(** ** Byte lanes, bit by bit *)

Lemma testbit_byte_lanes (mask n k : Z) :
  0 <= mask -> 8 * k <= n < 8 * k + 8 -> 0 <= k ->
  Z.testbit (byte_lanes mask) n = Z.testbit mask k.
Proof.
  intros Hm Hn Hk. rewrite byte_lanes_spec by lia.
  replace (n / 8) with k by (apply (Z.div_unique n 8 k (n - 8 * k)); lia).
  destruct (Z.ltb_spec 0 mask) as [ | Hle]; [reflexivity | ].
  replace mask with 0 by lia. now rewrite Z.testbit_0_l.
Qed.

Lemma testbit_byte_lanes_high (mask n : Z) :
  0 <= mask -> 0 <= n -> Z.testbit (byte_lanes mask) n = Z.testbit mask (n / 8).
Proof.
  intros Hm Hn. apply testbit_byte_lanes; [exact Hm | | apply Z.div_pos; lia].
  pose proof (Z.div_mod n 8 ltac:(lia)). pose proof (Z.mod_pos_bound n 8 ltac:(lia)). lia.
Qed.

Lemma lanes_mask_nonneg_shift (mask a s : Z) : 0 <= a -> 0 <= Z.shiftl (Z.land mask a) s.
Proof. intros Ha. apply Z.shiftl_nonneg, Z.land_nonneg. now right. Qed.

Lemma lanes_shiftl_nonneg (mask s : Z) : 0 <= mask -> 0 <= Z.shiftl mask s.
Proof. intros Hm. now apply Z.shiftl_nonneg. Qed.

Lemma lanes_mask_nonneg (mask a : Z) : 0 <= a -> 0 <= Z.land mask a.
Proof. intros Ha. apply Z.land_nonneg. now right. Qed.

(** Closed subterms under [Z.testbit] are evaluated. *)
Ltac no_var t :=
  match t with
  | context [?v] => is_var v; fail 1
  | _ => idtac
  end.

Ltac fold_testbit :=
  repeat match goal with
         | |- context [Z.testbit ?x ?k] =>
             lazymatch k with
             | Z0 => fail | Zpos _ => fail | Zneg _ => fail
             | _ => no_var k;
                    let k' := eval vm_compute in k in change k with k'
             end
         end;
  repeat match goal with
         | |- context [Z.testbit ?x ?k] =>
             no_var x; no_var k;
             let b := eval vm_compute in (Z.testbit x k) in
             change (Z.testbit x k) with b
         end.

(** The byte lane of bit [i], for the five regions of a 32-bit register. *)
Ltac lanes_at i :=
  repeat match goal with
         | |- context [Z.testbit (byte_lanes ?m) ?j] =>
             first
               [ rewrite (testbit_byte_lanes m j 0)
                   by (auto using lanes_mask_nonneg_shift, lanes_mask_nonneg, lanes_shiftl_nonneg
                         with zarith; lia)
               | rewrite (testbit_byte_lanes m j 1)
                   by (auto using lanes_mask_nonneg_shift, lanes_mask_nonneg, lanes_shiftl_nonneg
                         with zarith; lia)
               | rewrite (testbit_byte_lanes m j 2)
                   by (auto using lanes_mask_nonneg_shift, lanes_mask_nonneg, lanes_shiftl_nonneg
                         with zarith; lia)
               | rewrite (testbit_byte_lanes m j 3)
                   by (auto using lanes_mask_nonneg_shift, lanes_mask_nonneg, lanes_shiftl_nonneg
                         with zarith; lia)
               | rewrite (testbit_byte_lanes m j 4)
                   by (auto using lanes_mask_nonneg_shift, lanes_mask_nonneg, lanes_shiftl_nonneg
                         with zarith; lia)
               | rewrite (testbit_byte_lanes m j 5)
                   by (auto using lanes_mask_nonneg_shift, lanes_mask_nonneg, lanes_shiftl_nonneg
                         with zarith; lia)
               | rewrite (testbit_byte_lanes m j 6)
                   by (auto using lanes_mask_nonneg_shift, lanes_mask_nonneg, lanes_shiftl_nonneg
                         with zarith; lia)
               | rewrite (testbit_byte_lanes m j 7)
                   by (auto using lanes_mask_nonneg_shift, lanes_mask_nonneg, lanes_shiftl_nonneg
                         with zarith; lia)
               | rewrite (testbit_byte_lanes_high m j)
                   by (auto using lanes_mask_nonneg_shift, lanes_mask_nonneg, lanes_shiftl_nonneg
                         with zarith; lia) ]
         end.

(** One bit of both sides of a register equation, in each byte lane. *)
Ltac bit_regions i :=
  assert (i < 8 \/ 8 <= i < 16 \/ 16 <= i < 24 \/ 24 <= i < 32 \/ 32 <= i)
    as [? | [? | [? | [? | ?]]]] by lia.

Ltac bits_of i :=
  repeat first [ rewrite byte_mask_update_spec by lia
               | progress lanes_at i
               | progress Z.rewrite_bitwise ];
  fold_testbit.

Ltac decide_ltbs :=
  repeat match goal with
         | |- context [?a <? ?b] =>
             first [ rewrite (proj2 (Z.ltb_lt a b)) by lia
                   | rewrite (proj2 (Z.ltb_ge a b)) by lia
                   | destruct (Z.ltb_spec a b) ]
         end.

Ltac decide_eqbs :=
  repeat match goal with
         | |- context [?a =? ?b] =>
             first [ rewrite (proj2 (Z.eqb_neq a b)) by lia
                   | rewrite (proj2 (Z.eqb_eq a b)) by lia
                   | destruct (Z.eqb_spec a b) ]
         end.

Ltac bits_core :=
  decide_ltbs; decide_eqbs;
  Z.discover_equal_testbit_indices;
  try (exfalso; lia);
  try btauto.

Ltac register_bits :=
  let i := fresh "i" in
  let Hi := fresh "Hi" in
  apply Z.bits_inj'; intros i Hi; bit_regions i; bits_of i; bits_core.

### PROBLEM REQUIREMENTS
Go through the records and report each line that contains "first".

### COMPLETED EXERCISE
             first
  repeat first [ rewrite byte_mask_update_spec by lia
             first [ rewrite (proj2 (Z.ltb_lt a b)) by lia
             first [ rewrite (proj2 (Z.eqb_neq a b)) by lia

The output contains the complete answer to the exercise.